Menilik Facebook sebagai perbandingan, aplikasi besutan Mark Zuckerberg ini mencapai 1 miliar pengguna pada Oktober 2012 seperti yang diberitakan oleh The Washington Post. . Dihitung sejak pertama kali diperkenalkan pada tahun 2004, artinya Facebook memerlukan waktu sewindu untuk meraih prestasi yang dicapai oleh Tiktok yang hanya ditempuh dalam kurun 5 tahun.
Ada sejumlah faktor yang menjadi penentu keberhasilan Tiktok tersebut. Seperti masifnya pengguna gawai ponsel pintar dibandingkan ketika fase awal Facebook diperkenalkan di mana masih didominasi oleh perangkat komputer desktop. Selain itu, pangsa utama Tiktok lebih menyasar para generasi muda digital natives yang sangat mudah dan familiar dengan pembaharuan teknologi dan platform medsos terkini.

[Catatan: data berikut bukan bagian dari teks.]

(* ===== verification/Prelude.v ===== *)
(** * Verification of the container runtime

    The program starts containers in virtual machines or as unikernels.  A shim
    (pkg/containerd-shim-v2) serves the calls of containerd; it turns the OCI
    specification of a container into a configuration (pkg/oci) and drives a
    sandbox.  A sandbox (sandbox.go) is one machine; it holds containers
    (container.go), gives them devices through the device manager (device/),
    sizes the machine from their limits, and talks to a hypervisor, to an agent
    in the guest, to the resource controllers and to a store on disk.  Paths
    below are under src/src/runtime/, and under virtcontainers/ there unless
    they begin with pkg/.

    ** Files

    - [Prelude]: machine integers, Go errors, the state and error monad [M],
      record update, and the combinators [stays], [gives] and [does] with which
      the proofs follow the structure of the code.  [GoStr]: strings, numbers
      and file paths of the Go library.
    - [Types] (types/): life cycle, volumes, sockets, bridges, PCI paths,
      capabilities, assets.  [CPUSet] (pkg/cpuset).  [Utils] (utils/, utils/retry).
    - [Devices] (device/config, device/drivers, device/api): drivers over a class
      [DeviceReceiver] with laws.  [DeviceManager] (device/manager).
    - [Hypervisor] (hypervisor.go): configuration.  [State]: the records of a
      sandbox and its containers, with a store [Mem] for what is shared through
      pointers and slices.  [Persist] (persist.go, persist/api).
    - [Mounts] (mount.go, utils/utils_linux.go, device/config/pmem.go): reading
      the host's files.  [Files]: copying trees (urunc_agent.go).
    - [Interfaces]: hypervisor, agent, sharing, controllers, store and operating
      system as classes of operations on a world [W].  [Receiver], [Resources],
      [Container] and [Sandbox]: the methods of container.go and sandbox.go, as
      computations on [Sys W].
    - [Frame]: what the methods leave alone, for any relation that allows the
      basic steps.  [Urunc] (urunc_agent.go, urunc_hypervisor.go, parts of
      network.go): an agent and a hypervisor that discharge the laws.
    - [SandboxSpec], [LifecycleSpec], [StopSpec], [CreateSpec], [DeleteSpec]:
      theorems about whole sandboxes.  [Mock] (mock_hypervisor.go, mock_agent.go)
      and [Runs]: concrete runs.
    - [Oci] and [OciSpec] (pkg/oci/utils.go): specifications and annotations.
      [UruncCmd] (pkg/containerd-shim-v2/urunc.go): the commands of unikernels.
    - [Shim] (pkg/containerd-shim-v2, pkg/katautils/create.go): the service as a
      step relation, one step for a call and for each move of a goroutine.
      [ShimSpec]: its invariant.  [ShimProps], [ShimRuns]: theorems and runs.
    - [Qemu] and [QemuSpec] (pkg/govmm/qemu/qemu.go): the devices of a machine and
      the command that starts it.  [Qmp] (qmp.go): the goroutines of the client of
      QEMU's control socket as a transition system, and [QmpSpec] its invariant;
      [QmpCmd]: the commands it sends, over what QEMU answers to each.
    - [QemuArch] (qemu_arch_base.go, qemu_amd64.go): the machine types, bridges and
      devices.  [QemuVM] (qemu.go): the hypervisor, from creating a machine to
      plugging and stopping.  [QemuVMSpec]: what the runtime knows about a machine
      against the commands QEMU confirmed.  [QemuPlugSpec]: single calls.
      [QemuRuns]: machines on a concrete host.
    - [ClhModel] and [ClhApi] (pkg/cloud-hypervisor/client): the structures of the
      Cloud Hypervisor API, with their JSON, and its requests.  [Virtiofsd]
      (virtiofsd.go, nydusd.go): the daemons that share directories.  [Clh]
      (clh.go): the hypervisor over both.  [ClhSpec]: its invariant.  [ClhVMSpec],
      [ClhPlugSpec]: starting, stopping, restoring, resizing and plugging.
      [ClhRuns]: machines on a concrete host.

    ** What is shown

    However a client calls a sandbox that was created, new or from the records of
    a consistent one, and wherever calls fail, devices and block indexes stay
    consistent; outside the unikernel hypervisor each call moves a state along at
    most one edge of the life cycle, and only where it aims; a forced stop succeeds if the state can be saved;
    creating a container is all or nothing, and deleting one removes it.  The
    device manager and drivers keep their invariant, and attaching and detaching
    are inverse.  Saved state comes back, except for what is listed.  Sizes are
    the sums of what containers ask for, on integers of the code's width.  CPU
    sets, PCI paths and parameters survive printing and parsing.  Copying a tree
    damages nothing outside its destination and is complete when no call is
    refused.  The programs and directories of the host an annotation may name are
    those on the administrator's lists.  Whatever calls
    a shim gets and however its goroutines are scheduled, exits are announced
    after starts, [Wait] answers announced codes, and the reported status is that
    of the sandbox; where a call keeps the mutex for ever is stated exactly.  The
    command that starts QEMU is a sequence of known options, its descriptor numbers
    are those of the files handed over, and its control socket carries one command
    at a time, each call getting the answer to its own.  Over every sequence of
    calls and whatever QEMU answers, the processors and the DIMMs the runtime
    counts are those QEMU confirmed, except for memory whose address could not be
    read; a drive that is plugged in sits where its PCI
    path says, and one that is refused leaves nothing behind.  Under Cloud Hypervisor the
    description of a machine always reads back from the JSON that is sent, a daemon
    is recorded only with a machine and under its own process, a start that
    succeeds went through the requests that create and boot the machine, and a
    stop that succeeds ended both processes.  Some theorems state where the code
    errs; PROJECT.json lists them.

    ** Conventions

    Code that cannot be read, and the host, are class arguments; what is relied
    on is in the [Laws] classes.  The order of [range] over a map and the growth
    of [append] are arguments too.  Methods run one at a time, as under the
    runtime's locks; in the shim a goroutine can run between two calls, and
    between any two of its own operations on channels.  In the QMP client a step
    is one meeting on a channel or one line.  A nil dereference or an index out of
    range is an error of its own; logging and tracing are left out.  A request over
    HTTP and an operation on the host are added to a history, and their answers
    are functions of it.

    Fuel: [GoStr] and [Utils] use the length of the text or path; the search for
    a mount point the length of the path; [Urunc] the longest path of the file
    system, which bounds the depth of a copy.  The theorems show that this is
    enough.  The CPU set parser can loop forever in the code; where it does, the
    model has no result, and [Resources] turns that into the error
    [ErrNoReturn].  The rounds of pings of Cloud Hypervisor are a number the host
    gives, as they end by the clock.

    ** Not modelled

    The network apart from the interfaces and routes given to a guest; the kata
    agent's requests; the Firecracker and ACRN drivers, and in the QEMU driver guest
    memory dumps, the loop that reads events and the user of a rootless machine,
    where the sharing daemon is an interface; the threads that watch virtiofsd and
    nydusd, and [parseExtraOption]; the machine factory; bind mounts; cgroup files;
    the command line tools and the configuration file.  They run processes, system
    calls or RPC, or are not translated yet.  In the shim: hooks, network
    namespaces, metrics, the forwarding of events, events for memory shortage and
    the timeout of a creation; a crash in the sandbox is an error there.  In newSandbox, failures of
    NewNetwork, NewFilesystemShare and the persist driver are left out.  A
    container has its own copy of its mounts, where the code shares the array
    with the configuration.  [Files] does not follow links in the middle of a
    path and has no devices, pipes or sockets. *)
From Stdlib Require Export ZArith Lia Ascii ssreflect.
From stdpp Require Export prelude strings gmap sorting.
From stdpp Require Export list.
Lemma insert_inv b a ID :
  bridge_inv b -> 1 <= a <= br_MaxCapacity b ->
  bridge_inv (set_Devices b (<[a := ID]> (br_Devices b))).
Proof.
  intros [Hpos Hin] Ha. split; [done|]. intros i. simpl.
  destruct (decide (i = a)) as [->|]; [done|]. rw lookup_insert_ne //. apply Hin.
Qed.

Lemma RemoveDevice_cases `{GoRange} ID b :
  match RemoveDevice ID b with
  | (Ok _, b') => exists a, br_Devices b !! a = Some ID /\
                            b' = set_Devices b (delete a (br_Devices b))
  | (Err _, b') => b' = b /\ forall a, br_Devices b !! a <> Some ID
  end.
Proof.
  unfold RemoveDevice. munfold.
  destruct (list_find _ _) as [[i [a d]]|] eqn:E.
  - apply list_find_Some in E as (Hl & Hd & _). simpl in Hd. subst d.
    exists a. split; [|done]. apply elem_of_range_map. by eapply list_elem_of_lookup_2.
  - split; [done|]. intros a Ha. apply list_find_None in E.
    rw Forall_forall in E. apply elem_of_range_map in Ha. by apply (E _ Ha).
Qed.
(** C39. The Linux CPU list format round trips: parsing what [String] prints
    returns, without an error, exactly the set that was printed, for every set
    of nonnegative CPU numbers and every order Go ranges over the set in. *)
Theorem CPUSet_String_Parse `{GoRange} s :
  (forall x, x ∈ s -> 0 <= x < maxInt64) -> Parse (CPUSet_String s) = Some (Ok s).
Proof.
  intros Hs. unfold CPUSet_String, CPUSet_IsEmpty, CPUSet_Size.
  destruct (Z.eqb_spec (Z.of_nat (size s)) 0) as [Hz|Hz].
  { assert (s = ∅) as -> by (apply leibniz_equiv, size_empty_inv; lia). done. }
  assert (Hset : list_to_set (CPUSet_ToSlice s) = s).
  { apply set_eq. intros x. by rw elem_of_list_to_set CPUSet_ToSlice_perm elem_of_elements. }
  assert (Hall : Forall (fun x => 0 <= x < maxInt64) (CPUSet_ToSlice s)).
  { apply Forall_forall. intros x. rw CPUSet_ToSlice_perm elem_of_elements. apply Hs. }
  pose proof (CPUSet_ToSlice_sorted s) as Hsort.
  destruct (CPUSet_ToSlice s) as [|e0 elems].
  { subst s. by destruct Hz. }
  destruct (ranges_go_spec e0 e0 elems) as [Hok Hun].
  { apply Forall_cons in Hall. lia. }
  { done. }
  { eapply Forall_impl; [done|]. simpl. lia. }
  rw foldl_buffer; [apply ranges_go_not_nil|]. rw str_app_nil_l TrimRight_Join.
  { apply Forall_fmap. eapply Forall_impl; [done|]. intros r Hr.
    split; [by apply range_str_not_nil|by apply range_str_not_mem]. }
  unfold Parse. rw bool_decide_false.
  { apply Join_not_nil; [|apply Forall_fmap; eapply Forall_impl; [done|]; apply range_str_not_nil].
    intros ?%fmap_nil_inv. by eapply ranges_go_not_nil. }
  rw Split_Join.
  { intros ?%fmap_nil_inv. by eapply ranges_go_not_nil. }
  { apply Forall_fmap. eapply Forall_impl; [done|]. apply range_str_not_mem. }
  unfold NewBuilder. rw Parse_ranges_str // Hun. do 2 f_equal. simpl in *. rw -Hset.
  ival_solver.
Qed.

Lemma CPUSet_String_Parse_witness :
  Parse (@CPUSet_String range_default {[0; 1; 2; 3; 7]}) = Some (Ok {[0; 1; 2; 3; 7]}).
Proof.
  apply (@CPUSet_String_Parse range_default). intros x. set_unfold. unfold maxInt64. lia.
Defined.
(* ===== verification/Utils.v ===== *)
(** * virtcontainers/utils

    The arithmetic and naming helpers of [utils/utils.go]: CPU quotas, virtio
    drive names, SCSI addresses, hypervisor identifiers, socket paths, memory
    alignment, the directory creation that inherits ownership and the wait for
    a local process; and the retry loop of [utils/retry/retry.go]. *)
From S2P Require Import Prelude GoStr.

(** ** Numbers and names *)
Module Names.

Definition CalculateMilliCPUs (quota period : Z) : Z :=
  if (0 <=? quota) && negb (period =? 0) then u32 (u64 (u64 quota * 1000) / period) else 0.

Definition CalculateVCpusFromMilliCpus (mCPU : Z) : Z := u32 (mCPU + 999) / 1000.

(** The swaps of [reverseString], on the bytes of an ASCII string. *)
Fixpoint swap_loop (n i : nat) (j : nat) (r : list ascii) : list ascii :=
  match n with
  | O => r
  | S n' =>
      match r !! i, r !! j with
      | Some a, Some b => swap_loop n' (S i) (pred j) (<[j := a]> (<[i := b]> r))
      | _, _ => r
      end
  end.

Definition reverseString (s : string) : string :=
  let r := String.list_ascii_of_string s in
  let length := length r in
  String.string_of_list_ascii (swap_loop (length / 2) 0 (pred length) r).

(** The loop that fills [diskLetters], least significant letter first, with
    the index left over. *)
Fixpoint letters_go (suffLen : nat) (index : Z) : list ascii * Z :=
  match suffLen with
  | O => ([], index)
  | S n =>
      if 0 <=? index then
        let letter := Ascii.ascii_of_N (Z.to_N (97 + index mod 26)) in
        let '(ls, rest) := letters_go n (index / 26 - 1) in (letter :: ls, rest)
      else ([], index)
  end.

Definition GetVirtDriveName (index : Z) : res string :=
  if index <? 0 then Err (Errorf "Index cannot be negative for drive")
  else
    let diskNameLen := 32%nat in
    let suffLen := (diskNameLen - String.length "vd")%nat in
    let '(diskLetters, rest) := letters_go suffLen index in
    if 0 <=? rest then Err (Errorf "Index not supported")
    else Ok ("vd" +:+ reverseString (String.string_of_list_ascii diskLetters)).

Definition maxSCSIDevices : Z := 65535.

Definition GetSCSIIdLun (index : Z) : res (Z * Z) :=
  if index <? 0 then Err (Errorf "Index cannot be negative")
  else if maxSCSIDevices <? index
  then Err (Errorf "Index cannot be greater than %d, maximum of %d devices are supported")
  else Ok (index / 256, index mod 256).

Definition GetSCSIAddress (index : Z) : res string :=
  idlun ← GetSCSIIdLun index;
  mret (Itoa idlun.1 +:+ ":" +:+ Itoa idlun.2).

Definition MakeNameID (namedType id : string) (maxLen : Z) : string :=
  let nameID := namedType +:+ "-" +:+ id in
  if maxLen <? Z.of_nat (String.length nameID) then str_take (Z.to_nat maxLen) nameID else nameID.
Lemma VhostUserBlk_plugs s a :
  count_ok (as_dev s) -> dev_data (as_dev s) = VhostUserBlkData a ->
  let '(x, s') := VhostUserBlk_Attach s in
  (GetAttachCount (as_dev s) = 0 -> is_ok x = true -> plugged_once s s') /\
  (0 < GetAttachCount (as_dev s) -> is_ok x = false -> s' = s).
Proof.
  intros Hc Hd. unfold VhostUserBlk_Attach. apply counted_plugs; [done|]. intros s' Hz.
  unfold plugged_once, plugs. rw Hd. unfold mbind at 1, M_bind at 1, info at 1, gets. simpl.
  destruct (isVirtioBlkBlockDriver _).
  - unfold mbind at 1, M_bind at 1, try, on_recv at 1. simpl.
    destruct (GetAndSetSandboxBlockIndex (as_recv s)) as [[i|e] r1] eqn:Eg; unfold on_error, VhostUserBlk_prepare, info, set_data; munfold; [|done].
    simpl. destruct (on_plug _ _) as [[[]|e] s1] eqn:Ep; [|done]. intros [= <-]. apply on_plug_ok in Ep. simpl in Ep.
    refine (ex_intro _ _ (ex_intro _ r1 (conj _ (conj _ (conj _ Ep)))));
      [by right; exists i|apply same_identity_counted; by unfold GetDeviceType; rw Hd|done].
  - unfold on_error, VhostUserBlk_prepare, info, set_data. munfold. simpl.
    destruct (on_plug _ _) as [[[]|e] s1] eqn:Ep; [|done]. intros [= <-]. apply on_plug_ok in Ep. simpl in Ep.
    refine (ex_intro _ _ (ex_intro _ (as_recv s) (conj _ (conj _ (conj _ Ep)))));
      [by left|apply same_identity_counted; by unfold GetDeviceType; rw Hd|done].
Qed.

Lemma VFIO_collect_recv i files path (st : AttachState R) x st' :
  VFIO_collect host i files path st = (x, st') -> as_recv st' = as_recv st.
Proof.
  revert i st. induction files as [|f files IH]; intros i st; simpl; [by intros [= <- <-]|].
  munfold. destruct (getVFIODetails host f path) as [[[bdf sysfs] ty]|e]; [|by intros [= <- <-]].
  intros E. by apply IH in E.
Qed.

Lemma VFIO_plugs s l :
  count_ok (as_dev s) -> dev_data (as_dev s) = VFIOData l ->
  let '(x, s') := VFIO_Attach host s in
  (GetAttachCount (as_dev s) = 0 -> is_ok x = true -> plugged_once s s') /\
  (0 < GetAttachCount (as_dev s) -> is_ok x = false -> s' = s).
Proof.
  intros Hc Hd. unfold VFIO_Attach. apply counted_plugs; [done|]. intros s' Hz.
  unfold plugged_once, plugs. rw Hd. unfold on_error, info. munfold. simpl.
  destruct (h_ReadDir host _) as [files|e]; [|done]. simpl. set (s1 := mkAttachState _ _ _).
  destruct (VFIO_collect host 0 files _ s1) as [[[]|e] s2] eqn:E; [|done].
  pose proof (VFIO_collect_recv _ _ _ _ _ _ E) as Er. apply VFIO_collect_frame in E as (Hg & Ht & _); [|done]. simpl in *.
  destruct (di_ColdPlug _); (destruct (on_plug _ s2) as [[[]|e] s3] eqn:Ep; [|done]); intros [= <-]; apply on_plug_ok in Ep;
    (refine (ex_intro _ _ (ex_intro _ (as_recv s2) (conj _ (conj _ (conj _ Ep))))); [by left| |by unfold GetAttachCount; rw Hg]);
    unfold same_identity, DeviceID; rw Hg Ht; unfold GetDeviceType; by rw Hd.
Qed.
Lemma referenced_facts d :
  0 <= gd_RefCount (dev_generic d) <= intMax ->
  GetMajorMinor (referenced d) = GetMajorMinor d /\ held (referenced d) = held d /\
  DeviceID (referenced d) = DeviceID d /\ GetAttachCount (referenced d) = GetAttachCount d /\
  dev_data (referenced d) = dev_data d /\
  gd_RefCount (dev_generic (referenced d)) = Z.min intMax (gd_RefCount (dev_generic d) + 1).
Proof.
  intros Hr. unfold referenced, Reference. munfold. destruct d as [[di id rc ac] data]; simpl in *.
  destruct (Z.eqb_spec rc intMax); simpl; split_and!; try done; lia.
Qed.

Lemma dereferenced_facts d d' :
  0 <= gd_RefCount (dev_generic d) <= intMax ->
  d' = mkDevice (Dereference (dev_generic d)).2 (dev_data d) ->
  GetMajorMinor d' = GetMajorMinor d /\ held d' = held d /\ DeviceID d' = DeviceID d /\
  GetAttachCount d' = GetAttachCount d /\
  gd_RefCount (dev_generic d') = Z.max 0 (gd_RefCount (dev_generic d) - 1).
Proof.
  intros Hr ->. unfold Dereference. munfold. destruct d as [[di id rc ac] data]; simpl in *.
  destruct (Z.eqb_spec rc 0); simpl; split_and!; try done; lia.
Qed.

Lemma held_zero d : GetAttachCount d = 0 -> held d = ∅.
Proof. unfold held. by intros ->. Qed.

Fenomena tersebut mendorong pengguna aplikasi Tiktok berkembang secara masif di dunia, tanpa terkecuali di Indonesia. Pada kurun 2019-2022, tercatat kenaikan jumlah pengguna di Indonesia mencapai 38,1 persen. Data yang dipublikasikan oleh We Are Social dalam laporan Digital 2022: Indonesia ini menjadi bukti tingginya animo masyarakat negeri ini dalam menggunakan Tiktok. Perlu diperhatikan bahwa data ini hanya mencakup para pengguna Tiktok yang berusia lebih dari 18 tahun karena berkaitan dengan kebijakan keamanan dan privasi pengguna.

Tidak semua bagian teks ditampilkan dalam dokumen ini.